"Söz bitti" gerçekten.. Bu söylem neredeyse slogana dönüştü.. Adaletsizlik ve zulüm karşısında öfkemizin kabardığı her defasında, her acımızda tekrarladığımız.. Ve tekrarladıkça unutuşa dönüşen..
Mehmet ÖZGEN
Gereğini yapmadıkça unutuşa dönüşür her söz, her yemin.. Sevgiliye verilen bir söz gibidir her and: tutulmadıkça, kirletir ruhu, tükenir aşk..
Siyasal İslam adına bir toplumun etik ve ahlaki değerlerinin nasıl çökertilmekte olduğuna kafa yoruyordum.. Direniş ruhunun dalga dalga yayılmadığı bir toplum.. Bir kedinin bokunu örtme becerisine bile sahip olmayan yeni muktedirlerin ortaya saçılan pislik ve rezaletleri deryasında kulaç atan bir toplum çökmeye mahkumdu.. Yalanlardan "gerçek" üretenleri, onun saf inançlarına bulandırarak nutuk atanları meydan meydan bağrına basan bir toplum şiddetten başka bir şey üretemezdi.. Sadakayla terbiye edilmişlerdi. Ruhsuz dünyanın ruhunda kaybolmuş, imparatorun parmak işaretiyle coşan arenadaki bir kalabalıktılar yalnızca. insanın ilkel peltemsi haline irca eden bir kalabalık. Faşizmin kitle tabanı işte böyle bir şeydi..

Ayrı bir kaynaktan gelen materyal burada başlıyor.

(* ===== verification/RaftFormat.v ===== *)
(** * The files of the Raft storage: crates/ptr-ledger/src/raft_storage.rs, formats

    Log records, the state file and what reading the log finds.  SHA-256 is a
    parameter.  The types of the raft crate are records of the fields the code
    reads and writes. *)

From S2P Require Import Prelude Bytes Text Types LedgerEvents LedgerChecks LedgerCodec Integrity.
From stdpp Require Import options.

Definition STATE_MAGIC : list byte := str_bytes "PTRRST03".
Definition RECORD_MAGIC : list byte := str_bytes "PTRRFR01".
Definition RAFT_LOG_MAGIC : list byte := str_bytes "PTRRLG01".
Definition MAX_ENTRY_BYTES : N := 8 * 1024 * 1024.
Definition MAX_SNAPSHOT_BYTES : N := 64 * 1024 * 1024.
Definition RAFT_LOG_BYTES : N := 1024 * 1024 * 1024.
Definition MAX_STATE_BYTES : N := 1024 * 1024.

(** ** Data *)

Inductive EntryType := EntryNormal | EntryConfChange | EntryConfChangeV2.
#[export] Instance EntryType_eq_dec : EqDecision EntryType.
Proof. solve_decision. Defined.

Record Entry := mkEntry {
  e_index : N;
  e_term : N;
  e_type : EntryType;
  e_context : list byte;
  e_data : list byte
}.
#[export] Instance Entry_eq_dec : EqDecision Entry.
Proof. solve_decision. Defined.

Record HardState := mkHardState { hs_term : N; hs_vote : N; hs_commit : N }.
#[export] Instance HardState_eq_dec : EqDecision HardState.
Proof. solve_decision. Defined.

Record ConfState := mkConfState {
  cs_voters : list N;
  cs_learners : list N;
  cs_voters_outgoing : list N;
  cs_learners_next : list N;
  cs_auto_leave : bool
}.
#[export] Instance ConfState_eq_dec : EqDecision ConfState.
Proof. solve_decision. Defined.

(** The metadata of a snapshot, whose configuration the state file keeps apart. *)
Record SnapshotMetadata := mkMetadata { sm_index : N; sm_term : N }.
#[export] Instance SnapshotMetadata_eq_dec : EqDecision SnapshotMetadata.
Proof. solve_decision. Defined.

Inductive AppliedEvents := Counted (count : N) | SnapshotPending.
#[export] Instance AppliedEvents_eq_dec : EqDecision AppliedEvents.
Proof. solve_decision. Defined.

Record StateImage := mkImage {
  si_hard_state : HardState;
  si_conf_state : ConfState;
  si_snapshot : SnapshotMetadata;
  si_snapshot_digest : list byte;
  si_fence : N;
  si_applied : AppliedEvents
}.
#[export] Instance StateImage_eq_dec : EqDecision StateImage.
Proof. solve_decision. Defined.

(** Whether applying the entry produces a ledger event. *)
Definition carries_ledger_event (e : Entry) : bool :=
  bool_decide (e_type e = EntryNormal) && negb (bool_decide (e_data e = [])).

Definition entry_type_code (kind : EntryType) : byte :=
  match kind with
  | EntryNormal => x00
  | EntryConfChange => x01
  | EntryConfChangeV2 => x02
  end.

Definition entry_type_from_code (code : byte) : io_result EntryType :=
  match code with
  | x00 => Ok EntryNormal
  | x01 => Ok EntryConfChange
  | x02 => Ok EntryConfChangeV2
  | other => Err (bad_code "unknown raft entry type code " (Byte.to_N other))
  end.

(** ** Log records *)

(** [bytes.get(cursor..cursor + n)], and what follows. *)
Definition take_exact (n : nat) (bytes : list byte) : option (list byte * list byte) :=
  if decide (n ≤ length bytes) then Some (take n bytes, drop n bytes) else None.

Section Raft.
Context (sha256 : list byte → list byte).

Definition record_len (e : Entry) : N := 8 + 8 + 8 + 1 + 4 + 4 + 32 + blen (e_context e) + blen (e_data e).

(** What the digest of a record covers. *)
Definition record_body (e : Entry) : list byte :=
  RECORD_MAGIC ++ le_bytes 8 (e_index e) ++ le_bytes 8 (e_term e) ++ [entry_type_code (e_type e)] ++
  le_bytes 4 (blen (e_context e)) ++ e_context e ++ le_bytes 4 (blen (e_data e)) ++ e_data e.

Definition raft_encode_record (e : Entry) : list byte := record_body e ++ sha256 (record_body e).

(** The positions of records written one after another from [position] on, as the
    loops of [write_entries] and [write_scratch_log] count them. *)
Fixpoint record_offsets (position : N) (entries : list Entry) : list N :=
  match entries with
  | [] => []
  | e :: entries => position :: record_offsets (position + blen (raft_encode_record e))%N entries
  end.

(** [parse_record], on the bytes from the position on; the end is what follows. *)
Definition parse_record (bytes : list byte) : option (io_result (Entry * list byte)) :=
  '(header, rest) ← take_exact 29 bytes;
  if negb (bool_decide (take 8 header = RECORD_MAGIC)) then None
  else
    let index := le_value (slice 8 16 header) in
    let term := le_value (slice 16 24 header) in
    let kind_code := slice 24 25 header in
    let context_len := le_value (slice 25 29 header) in
    '(context, rest) ← take_exact (N.to_nat context_len) rest;
    '(data_len, rest) ← take_exact 4 rest;
    '(data, rest) ← take_exact (N.to_nat (le_value data_len)) rest;
    '(recorded, after) ← take_exact 32 rest;
    if negb (bool_decide (sha256 (take (length bytes - length rest) bytes) = recorded)) then None
    else
      match entry_type_from_code (default x00 (head kind_code)) with
      | Err error => Some (Err error)
      | Ok kind => Some (Ok (mkEntry index term kind context data, after))
      end.

(** [record_follows], on the bytes behind the cut. *)
Fixpoint record_follows (bytes : list byte) : bool :=
  match bytes with
  | [] => false
  | _ :: rest =>
      (bool_decide (take 8 bytes = RECORD_MAGIC) &&
       match parse_record bytes with Some (Ok _) => true | _ => false end) || record_follows rest
  end.

(** ** Reading the log *)

(** What the loop of [read_log] has found; [rs_torn] are the bytes from the first
    thing that is not a whole record. *)
Record ReadState := mkRead {
  rs_entries : list Entry;
  rs_offsets : list N;
  rs_skipped : bool;
  rs_torn : option (N * list byte)
}.

Definition last_entry_index (snapshot_index : N) (entries : list Entry) : N :=
  match last entries with Some e => e_index e | None => snapshot_index end.

(** The loop over the records, [at_byte] being the position of [bytes]. *)
Fixpoint read_records (fuel : nat) (snapshot_index : N) (bytes : list byte) (at_byte : N) (st : ReadState) :
    result fault ReadState :=
  match bytes with
  | [] => Ok st
  | _ =>
      match fuel with
      | O => Err OutOfFuel
      | S fuel =>
          match parse_record bytes with
          | None => Ok (mkRead (rs_entries st) (rs_offsets st) (rs_skipped st) (Some (at_byte, bytes)))
          | Some (Err e) => Err (Io e)
          | Some (Ok (entry, rest)) =>
              let next := (at_byte + (blen bytes - blen rest))%N in
              if (e_index entry <=? snapshot_index)%N && bool_decide (rs_entries st = []) then
                read_records fuel snapshot_index rest next
                  (mkRead (rs_entries st) (rs_offsets st) true (rs_torn st))
              else
                match checked_add_u64 (last_entry_index snapshot_index (rs_entries st)) 1 with
                | None => refuse "raft log index is exhausted"
                | Some expected =>
                    if negb (e_index entry =? expected)%N then
                      refuse ("raft log jumps from " +:+ to_string expected +:+ " to " +:+
                              to_string (e_index entry) +:+ ", so a record is missing or duplicated")
                    else
                      read_records fuel snapshot_index rest next
                        (mkRead (rs_entries st ++ [entry]) (rs_offsets st ++ [at_byte]) (rs_skipped st) (rs_torn st))
                end
          end
      end
  end.

(** The part of [read_log] between reading the file and cutting its tail: the
    entries and, when there is a tail to cut, where it starts. *)
Definition parse_log (bytes : list byte) (snapshot_index commit : N) : result fault ReadState :=
  if (RAFT_LOG_BYTES <? blen bytes)%N then refuse "raft log is over the size bound"
  else if negb (bool_decide (take 8 bytes = RAFT_LOG_MAGIC)) then refuse "not a PTR raft log"
  else
    let? st := read_records (length bytes) snapshot_index (drop 8 bytes) 8 (mkRead [] [] false None) in
    let final := last_entry_index snapshot_index (rs_entries st) in
    if (final <? commit)%N then
      refuse ("raft log ends at " +:+ to_string final +:+ ", below the committed index " +:+
              to_string commit +:+ ": committed entries are missing")
    else
      match rs_torn st with
      | Some (cut, rest) =>
          if negb (forallb (λ b, bool_decide (b = x00)) rest) && record_follows (drop 1 rest) then
            refuse ("raft log is damaged at byte " +:+ to_string cut +:+
                    " and valid records follow it: they may have been acknowledged, so nothing is cut")
          else Ok st
      | None => Ok st
      end.

(** ** The state file *)

Definition put_ids (ids : list N) : list byte := le_bytes 4 (blen ids) ++ mjoin (le_bytes 8 <$> ids).

Definition applied_bytes (a : AppliedEvents) : list byte :=
  match a with
  | Counted count => x00 :: le_bytes 8 count
  | SnapshotPending => x01 :: le_bytes 8 0
  end.

Definition state_body (i : StateImage) : list byte :=
  STATE_MAGIC ++ le_bytes 8 (hs_term (si_hard_state i)) ++ le_bytes 8 (hs_vote (si_hard_state i)) ++
  le_bytes 8 (hs_commit (si_hard_state i)) ++
  put_ids (cs_voters (si_conf_state i)) ++ put_ids (cs_learners (si_conf_state i)) ++
  put_ids (cs_voters_outgoing (si_conf_state i)) ++ put_ids (cs_learners_next (si_conf_state i)) ++
  [if cs_auto_leave (si_conf_state i) then x01 else x00] ++
  le_bytes 8 (sm_index (si_snapshot i)) ++ le_bytes 8 (sm_term (si_snapshot i)) ++
  si_snapshot_digest i ++ le_bytes 8 (si_fence i) ++ applied_bytes (si_applied i).

Definition encode_state (i : StateImage) : list byte := state_body i ++ sha256 (state_body i).

(** [body.get(at..at + n)] with its refusal. *)
Definition take_field (n : nat) (why : string) : reader io_error (list byte) := λ bytes,
  match take_exact n bytes with
  | Some r => Ok r
  | None => Err (invalid why)
  end.

Definition take_u64 : reader io_error N :=
  field <- take_field 8 "raft state file ends inside a field" ;; rret (le_value field).

Definition take_ids : reader io_error (list N) :=
  count <- take_field 4 "raft state file ends inside an id count" ;;
  rrepeat (N.to_nat (le_value count))
    (field <- take_field 8 "raft state file ends inside an id" ;; rret (le_value field)).

Definition take_auto_leave : reader io_error bool := λ bytes,
  match bytes with
  | x00 :: rest => Ok (false, rest)
  | x01 :: rest => Ok (true, rest)
  | other :: _ => Err (bad_code "invalid auto_leave byte " (Byte.to_N other))
  | [] => Err (invalid "raft state file ends before auto_leave")
  end.

Definition take_applied : reader io_error AppliedEvents :=
  tag <- take_field 1 "raft state file ends before the applied count" ;;
  count <- take_u64 ;;
  rlift (match tag with
         | [x00] => Ok (Counted count)
         | [x01] => if (count =? 0)%N then Ok SnapshotPending
                    else Err (invalid "raft state file has an invalid applied count")
         | _ => Err (invalid "raft state file has an invalid applied count")
         end).

Definition take_image : reader io_error StateImage :=
  term <- take_u64 ;; vote <- take_u64 ;; commit <- take_u64 ;;
  voters <- take_ids ;; learners <- take_ids ;; voters_outgoing <- take_ids ;; learners_next <- take_ids ;;
  auto_leave <- take_auto_leave ;;
  index <- take_u64 ;; snapshot_term <- take_u64 ;;
  digest <- take_field 32 "raft state file ends inside the snapshot digest" ;;
  fence <- take_u64 ;; applied <- take_applied ;;
  rret (mkImage (mkHardState term vote commit)
          (mkConfState voters learners voters_outgoing learners_next auto_leave)
          (mkMetadata index snapshot_term) digest fence applied).

(** [read_state] on the bytes of the file. *)
Definition decode_state (bytes : list byte) : io_result StateImage :=
  if (blen bytes <? 40)%N || negb (bool_decide (take 8 bytes = STATE_MAGIC))
  then Err (invalid "not a PTR raft state file")
  else
    let body := take (length bytes - 32) bytes in
    if negb (bool_decide (sha256 body = drop (length bytes - 32) bytes))
    then Err (invalid "raft state file does not match its digest")
    else
      let? image := take_image (drop 8 body) in
      if negb (bool_decide (image.2 = [])) then Err (invalid "raft state file has trailing bytes")
      else Ok image.1.
End Raft.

Konformizmin her çeşidine bulanan, alçaklıkları seyreden, ruhları yaşlanan, kapitalizmin soğuk sularında vicdanları kararan, zihinleri kurulu düzenin çitlerine kilitlenmiş aydınlarının ihanetine uğrayan bir toplum çökmeye mahkumdu. Paranın tapınağında özgürlüğü bir boyunduruk ve bir kelepçe gibi taşıyanlardı onlar..

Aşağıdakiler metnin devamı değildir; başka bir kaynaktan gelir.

Definition set_conf_state (conf_state : ConfState) : core_prog unit := λ c,
  let previous := c_conf_state c in
  core_inspect_err persist_state (with_conf_state previous) (with_conf_state conf_state c).

(** ** Appending *)

Definition write_entries (keep : nat) (start : N) (entries : list Entry) (buffer : list byte) : core_prog unit :=
  do* c := core_get in
  do* _ := if (keep <? length (c_entries c))%nat then core_io (set_len LOG start) else core_ret tt in
  do* _ := core_io (seek LOG) in
  do* _ := core_io (write_at LOG start buffer) in
  do* _ := core_io (sync LOG) in
  core_modify (with_entries (take keep (c_entries c) ++ entries)
                            (take keep (c_offsets c) ++ record_offsets sha256 start entries)).

(** The loop over the entries to append: the sum of their lengths. *)
Fixpoint checked_total (first position : N) (entries : list Entry) (total : N) : result fault N :=
  match entries with
  | [] => Ok total
  | entry :: entries =>
      let? expected := ok_or (checked_add_u64 first position) (Io (invalid "the raft log index is exhausted")) in
      if negb (e_index entry =? expected)%N then refuse "appended raft entries are not consecutive"
      else if (MAX_ENTRY_BYTES <? blen (e_data entry))%N || (MAX_ENTRY_BYTES <? blen (e_context entry))%N then
        refuse "raft entry payload is over the bound"
      else checked_total first (position + 1) entries (total + record_len entry)
  end.
Lemma fixed_ne_payload n digest : fixed_name n → ¬ scratch_of (payload_name digest) n.
Proof. intros [->|[->|[->| ->]]] [H|H]; discriminate H. Qed.

Lemma payload_ne_fixed n digest : fixed_name n → payload_name digest ≠ n.
Proof. intros [->|[->|[->| ->]]] H; discriminate H. Qed.

Section Disk.
Context (sha256 : list byte → list byte).
Context (sha256_length : ∀ x, length (sha256 x) = 32).

(** The payload the state names is there; an empty one need not be. *)
Definition payload_ok (d : disk) (digest data : list byte) : Prop :=
  digest = sha256 data ∧ (blen data ≤ MAX_SNAPSHOT_BYTES)%N ∧
  allows d (payload_name digest) (λ x, x = Some data ∨ x = None ∧ data = []).

Lemma payload_untouched N d d' digest data :
  untouched N d d' → ¬ N (payload_name digest) → payload_ok d digest data → payload_ok d' digest data.
Proof. intros Hu Hn (H1 & H2 & H3). split_and!; [done|done|]. by eapply untouched_allows. Qed.

Lemma payload_crash d d' digest data : crashes_to d d' → payload_ok d digest data → payload_ok d' digest data.
Proof. intros Hc (H1 & H2 & H3). split_and!; [done|done|]. by eapply crash_allows. Qed.

Lemma possible_current d n : possible d n (content <$> file_at d n).
Proof.
  destruct (file_at d n) as [f|] eqn:E; [by apply possible_content|]. exists None. unfold file_at in E. rewrite E.
  split; [left|done].
Qed.

Lemma load_payload_wp digest data (Q : result fault (list byte) → disk → Prop) (C : disk → Prop) d :
  payload_ok d digest data → Q (Ok data) d → (∀ e, Q (Err e) d) → C d → wp (load_payload sha256 digest) Q C d.
Proof.
  intros (Hdg & Hm & Ha) Hq He HC. unfold load_payload. pose proof (Ha _ (possible_current d _)) as Hcur.
  apply wp_bind. destruct Hcur as [Hc|[Hc ->]].
  - eapply read_bounded_wp; [done|done| |by apply wp_ret|done].
    rewrite (proj2 (N.ltb_ge _ _)) by done. rewrite bool_decide_true by done. by apply wp_ret.
  - apply fmap_None in Hc. apply read_missing_wp; [done| |by apply wp_ret|done]. cbn.
    rewrite bool_decide_true by done. by apply wp_ret.
Qed.
(* ===== verification/RaftState.v ===== *)
(** * Recording the state of a Raft node, whatever fails

    When a node's storage is in step with its files, and what the operations that
    write the state file leave behind: the old state or the new one. *)

From S2P Require Import Prelude Bytes Text Types LedgerEvents LedgerChecks LedgerCodec Integrity.
From S2P Require Import Storage Anchor FileLedger Compaction.
From S2P Require Import RaftFormat RaftFormatFacts RaftStorage RaftDisk.
From Stdlib Require Import Lia.
From stdpp Require Import options.

(** ** Programs on the core *)

Definition cwp {A} (m : core_prog A) (c : Core) (Q : result fault A → Core → disk → Prop) (C : disk → Prop) (d : disk) : Prop :=
  wp (m c) (λ rc d', Q rc.1 rc.2 d') C d.

Lemma cwp_ret {A} (a : A) c (Q : result fault A → Core → disk → Prop) C d : Q (Ok a) c d → cwp (core_ret a) c Q C d.
Proof. intros H. by apply wp_ret. Qed.
Lemma cwp_lift {A} (r : result fault A) c (Q : result fault A → Core → disk → Prop) C d : Q r c d → cwp (core_lift r) c Q C d.
Proof. intros H. by apply wp_ret. Qed.
Lemma cwp_get c (Q : result fault Core → Core → disk → Prop) C d : Q (Ok c) c d → cwp core_get c Q C d.
Proof. intros H. by apply wp_ret. Qed.
Lemma cwp_modify g c (Q : result fault unit → Core → disk → Prop) C d : Q (Ok tt) (g c) d → cwp (core_modify g) c Q C d.
Proof. intros H. by apply wp_ret. Qed.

Faşist saldırıları, linç girişimlerini yazacaktım.. Urla'da, Aksaray'da, Giresun'da, Ordu'da ve Fethiye'de.. Halkların kardeşlik ve bir arada yaşama arzusunun bayrağını, kavgasını ülkenin dört bir yanına taşıyan her kim olursa omuz vermektir aslolan.. Ve şart olan, birleştirmektir Fıratın iki yakasını.. İddiasının bu olması yeterli sebeptir.. Susanlara, omuz vermeyenlere, yalnız bırakanlara bir çift lafim olacaktı..
Ve devrim, vaktinin geldiğini hiç bir zaman bildirmiyecekti.. Bugün erken yarın geçti.. Sen inanmazsan eğer ve devrim olmazssan bizzat, görünmeyecekti. Halk blokunun nüvesi olarak görünmüştü ancak bulamadı Gezideki ocakta demiri tavında döven ustalarını.. En kötü koşulların, en büyük tehlikelerin içinde o ateşi farkedenler alıp yürüyecekti bundan sonra..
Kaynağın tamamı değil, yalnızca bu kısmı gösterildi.